Knowledge is the key
Cooper, vice president and general manager of knowledge management products at Cambridge, Mass.-based Lotus and a former executive with Eastman Kodak Co., talked about companies crossing the "e-line" -- the difference between conducting traditional commerce and e-commerce -- and companies crossing the "k-line" -- those businesses that have come to embrace knowledge management. "Eighty-eight percent of top chief executive officers say they give a high priority to improving knowledge management," Cooper told the pre-press crowd. Knowledge management has been an evolution, he said, starting with e-mail and messages and progressing to the World-Wide Web and groupware products (not unlike his company's own Lotus Notes). "These products created a sense of community," that didn't exist before, Cooper said. Cooper compared knowledge management to the well-known and understood principle of information management. The fundamental technologies of knowledge management, he said, "allow the abstraction of text the way we applied abstractions to numbers decades ago." What gets lost today, Cooper said, are the "nuggets of insight" that a large organization has acquired over the course of doing business. An individual somewhere within your company may have solved a problem similar to the one with which you are currently confronted, but how do you know that? As Cooper put it, there is no place to go to say, "Find me the person who can answer my question." A knowledge management system builds relationships between not only documents but people, he explained. Such a system allows you to perform a search on all the memos written in a company, for example, and provides the salient ones as well as links to their authors, helping you to get in touch with your corporation's experts on a given topic.

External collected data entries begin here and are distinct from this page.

(** What the collector does that can be seen from outside: it sleeps, it
    sends a request, it writes a log line (the line's text is left out). *)
Inductive Event :=
| Sleep (seconds : nat)
| Called (request : Request)
| Log (level : Level).

Section Client.

(** The service behind the client: it answers a request with a value or an
    exception and may change while doing so. *)
Variable World : Type.
Variable spotify : Request -> World -> Result json * World.

Record State := mkState {
  world : World;
  trace : list Event
}.

Definition emit (ev : Event) : M State unit :=
  modify (fun st => mkState (world st) (trace st ++ [ev])).

(** [time.sleep(seconds)] *)
Definition sleep (seconds : nat) : M State unit := emit (Sleep seconds).

(** [logger.info(..)], [logger.warning(..)], [logger.error(..)] *)
Definition logger (level : Level) : M State unit := emit (Log level).

(** A method of [self.sp] applied to its arguments. *)
Definition call (request : Request) : M State json :=
  fun st =>
    let (r, w) := spotify request (world st) in
    (r, mkState w (trace st ++ [Called request])).

(** The lines every handler writes about [e.response]:
    [if hasattr(e, 'response'):] status, headers and,
    [if hasattr(e.response, 'text'):], the body.  Reading [status_code] off
    a response that is [None] raises. *)
Definition log_response (e : Exn) : M State unit :=
  match exn_response e with
  | NoResponseAttr => ret tt
  | ResponseNone =>
      raise (raised AttributeError
                    "'NoneType' object has no attribute 'status_code'")
  | ResponseObj _ _ text =>
      (logger ERROR ;;
       logger ERROR ;;
       match text with
       | Some _ => logger ERROR
       | None => ret tt
       end)%monad
  end.

(** *** [_handle_rate_limit] *)

(** ['429' in str(e) or '403' in str(e)] *)
Definition is_rate_limit (e : Exn) : bool :=
  (contains "429" (exn_str e) || contains "403" (exn_str e))%bool.

Definition max_retries : nat := 3.
Definition base_delay : nat := 2.

(** The loop [for attempt in range(max_retries)], over the attempts that are
    left.  Falling out of the loop returns [None]. *)
Fixpoint attempts (remaining : list nat) (func : M State json)
  : M State json :=
  match remaining with
  | [] => ret JNull
  | attempt :: rest =>
      try_catch
        (sleep 1 ;; func)%monad
        (fun e =>
           if is_rate_limit e then
             if (attempt <? max_retries - 1)%nat then
               (let delay := (base_delay * 2 ^ attempt)%nat in
                logger WARNING ;;
                log_response e ;;
                sleep delay ;;
                attempts rest func)%monad
             else raise e
           else raise e)
  end.

Definition _handle_rate_limit (request : Request) : M State json :=
  attempts (seq 0 max_retries) (call request).

(** *** [get_track_info] *)

(** [track['album'][key]] *)
Definition album_field (track : json) (key : string) : Result json :=
  (album <- getitem track "album" ;; getitem album key)%result.

(** [track['artists'][0]] *)
Definition first_artist (track : json) : Result json :=
  (artists <- getitem track "artists" ;; getitem0 artists)%result.

(** The keys of the returned dictionary, in the order they are written. *)
Definition track_info_keys : list string :=
  [ "id"; "name"; "artist"; "popularity"; "duration_ms"; "album";
    "release_date"; "explicit"; "track_number"; "disc_number";
    "available_markets"; "is_local"; "album_type"; "album_release_date";
    "album_total_tracks"; "artist_popularity"; "artist_genres";
    "artist_followers" ].
(** * oVirt dynamic inventory script (ovirt4.py): a shallow embedding

    The script is Python 2: text is a byte string, dictionaries are
    mutable maps from hashable scalars to values, and every failure is an
    uncaught exception.  The embedding keeps these three aspects:
    [string] for text, association lists keyed by scalars for dictionaries
    (the order of the list stands for the iteration order of the
    dictionary) and a [result] type for exceptions. *)

From Stdlib Require Import Bool Ascii String List ZArith DecimalString.
Import ListNotations.
Local Open Scope list_scope.
Local Open Scope string_scope.

Set Warnings "-register-all".

(** ** Python values *)

Module Py.

(** Hashable scalars: what the script stores as attribute values and uses
    as dictionary keys. *)
Inductive scalar : Type :=
| SNone
| SBool (b : bool)
| SInt (z : Z)
| SStr (s : string).

(** Values the script builds: scalars, lists and dictionaries. *)
Inductive pyval : Type :=
| PS (s : scalar)
| PList (l : list pyval)
| PDict (d : list (scalar * pyval)).

Definition dict := list (scalar * pyval).

Coercion SStr : string >-> scalar.
Coercion PS : scalar >-> pyval.

Definition PNone : pyval := PS SNone.
Definition PBool (b : bool) : pyval := PS (SBool b).
Definition PStr (s : string) : pyval := PS (SStr s).

(** Exceptions the script can meet. *)
Inductive exn : Type :=
| KeyError (k : scalar)
| AttributeError (type_name attribute : string)
| IndexError
| TypeError
| ValueError
| NoSectionError (section : string)
| NoOptionError (option section : string)
| UnboundLocalError (name : string)
| ReError (pattern : string)
| EncodeError.

Inductive result (A : Type) : Type :=
| Ok (a : A)
| Raise (e : exn).
Arguments Ok {A} a.
Arguments Raise {A} e.

Definition bind {A B} (m : result A) (f : A -> result B) : result B :=
  match m with
  | Ok a => f a
  | Raise e => Raise e
  end.

Definition is_ok {A} (m : result A) : bool :=
  match m with Ok _ => true | Raise _ => false end.

End Py.
Import Py.

Declare Scope py_scope.
Delimit Scope py_scope with py.
Notation "x <- m ;; k" := (bind m (fun x => k))
  (at level 61, m at next level, right associativity) : py_scope.
Local Open Scope py_scope.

Cooper described knowledge management as "a collaborative space" that should be thought of as "people, places and things." Its goal is "finding stuff" and doing profiling and skills assessments of staff. It also builds electronic communities and electronic teams. Summing up, Cooper said that "searching technologies are evolving into knowledge management" which works to answer these questions: "What do we know? Who knows it? How do we connect them?"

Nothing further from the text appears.